The Dream Weavers’ It’s Almost Tomorrow was knocked off the number 1 spot for the second and final time by Trinidadian pianist Winifred Atwell, scoring her second and final number 1 with her cover of The Poor People of Paris. Her fast-paced piano-playing and charming personality had seen her at number 1 during Christmas 1954 with Let’s Have Another Party, scoring a number three hit in 1955 with Let’s Have a Ding Dong. and then this track, all ploughing the same furrow. Why change a winning formula though?
La goualante du pauvre Jean, as the song was called in France, translates into The Ballad of Poor John in English. Marguerite Monnot, one of Edith Piath’s top songwriters, had written the original music, with words by René Rouzaud. However, US songwriter Jack Lawrence wrote the English lyrics, and misinterpreted the French title, which is why the two differ so much. None of this really matters here though, as Atwell’s cover was instrumental.
Atwell, as usual, plays the song as if her life depends on it. It’s so frenetic, I accidentally pressed play on two separate clips at once and felt a nervous breakdown coming on. While this style of playing is considerably dated now, it still has a certain charm, and anything with a bit of life to it impresses in these early days of the chart.
The main reason it appeals to me, however, is because I immediately recognised it as having featured in 90s Channel 4 comedy show Vic Reeves Big Night Out, a show that changed my life (no exaggeration). In the show, Bob Mortimer’s character Man with the Stick sings a slowed-down version, all about his ill-fated works holiday with ‘good-laugh’ Terry. Here it is in all its glory.
Atwell’s career continued to skyrocket. She had her own television series and performed to millions. She was loved by the Queen, who even requested she perform at a private party to keep spirits up during the Suez Crisis. Sadly, her race was an issue in the Deep South, which meant she never repeated her success in the US.
There was insight and intelligence behind Atwell’s fun-loving public persona, and at heart she was shy, eloquent and intellectual. She claimed her own life was untouched by racism, and considered herself lucky to be so loved. But after buying an apartment in Sydney and while touring the country in 1962, she spoke out about the plight of the Australian Aborigines.

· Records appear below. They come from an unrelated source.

(* ===== verification/BotApi.v ===== *)
(** * BotApi: the Bot API runtime (src/bot.go)

    Construction of the bot, its login, and the long-polling loop that hands the
    messages of the updates to the dispatcher. *)

From S2P Require Import Prelude Strings Transport Json Codec Updates Dispatcher Filters Session Saved Config BotClient.

(** ** The bot's surroundings

    The network, the clock and the sleeps. *)
Record surroundings (Net : Type) := Around {
  sr_net : Net; sr_clock : nat -> Z; sr_tick : nat; sr_slept : list Z }.
Arguments Around {Net} sr_net sr_clock sr_tick sr_slept.
Arguments sr_net {Net} s.
Arguments sr_clock {Net} s.
Arguments sr_tick {Net} s.
Arguments sr_slept {Net} s.

Section Polling.
Context {Net App : Type}.
Abbreviation World := (surroundings Net * App)%type.
Abbreviation Message := (Message World ApiMessage).
Abbreviation BotDispatcher := (Dispatcher (W := World) (Raw := ApiMessage)).
Abbreviation BotHandler := (MessageHandler (W := World) (Raw := ApiMessage)).
Abbreviation BotOption := (Option (W := World) (Raw := ApiMessage)).

Variable exchange : string -> list byte -> Net -> http_result * Net.

Definition on_net {A} (m : M Net A) : M (surroundings Net) A :=
  zoom sr_net (fun n s => Around n (sr_clock s) (sr_tick s) (sr_slept s)) m.
Definition time_Now : M (surroundings Net) Z := fun s =>
  (Ok (sr_clock s (sr_tick s)), Around (sr_net s) (sr_clock s) (S (sr_tick s)) (sr_slept s)).
Definition time_Sleep (d : Z) : M (surroundings Net) unit :=
  modify (fun s => Around (sr_net s) (sr_clock s) (sr_tick s) (sr_slept s ++ [d])).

Atwell suffered a stroke in 1980 and announced her retirement on TV the following year. Sadly, her house was destroyed by an electrical fire in 1983, and while staying with friends she died of a heart attack on 28 February.
It would be wrong to dismiss Atwell as a throwaway from a bygone age – her piano skills had a surprising impact on the world of progressive rock, with both Keith Emerson and Rick Wakeman citing her as an influence.
Written by: Marguerite Monnot
Producer: Hugh Mendl
Weeks at number 1: 3 (13 April – 3 May)
Tennis player Sue Barker – 19 April
Actress Koo Stark – 26 April
17 April: Chancellor of the Exchequer Harold Macmillan announced in his Budget speech the launch of Premium Bonds, to go on sale on 1 November, with £1,000 prize available in the first draw, taking place in June 1957.
20 April: Jazz maestro (and eventual presenter of Radio 4’s comedy panel game I’m Sorry I Haven’t a Clue) Humphrey Lyttelton and his band recorded Bad Penny Blues with then little-known sound engineer Joe Meek. It became the first British jazz record to get into the top 20, and the inspiration for The Beatles’ Lady Madonna in 1968.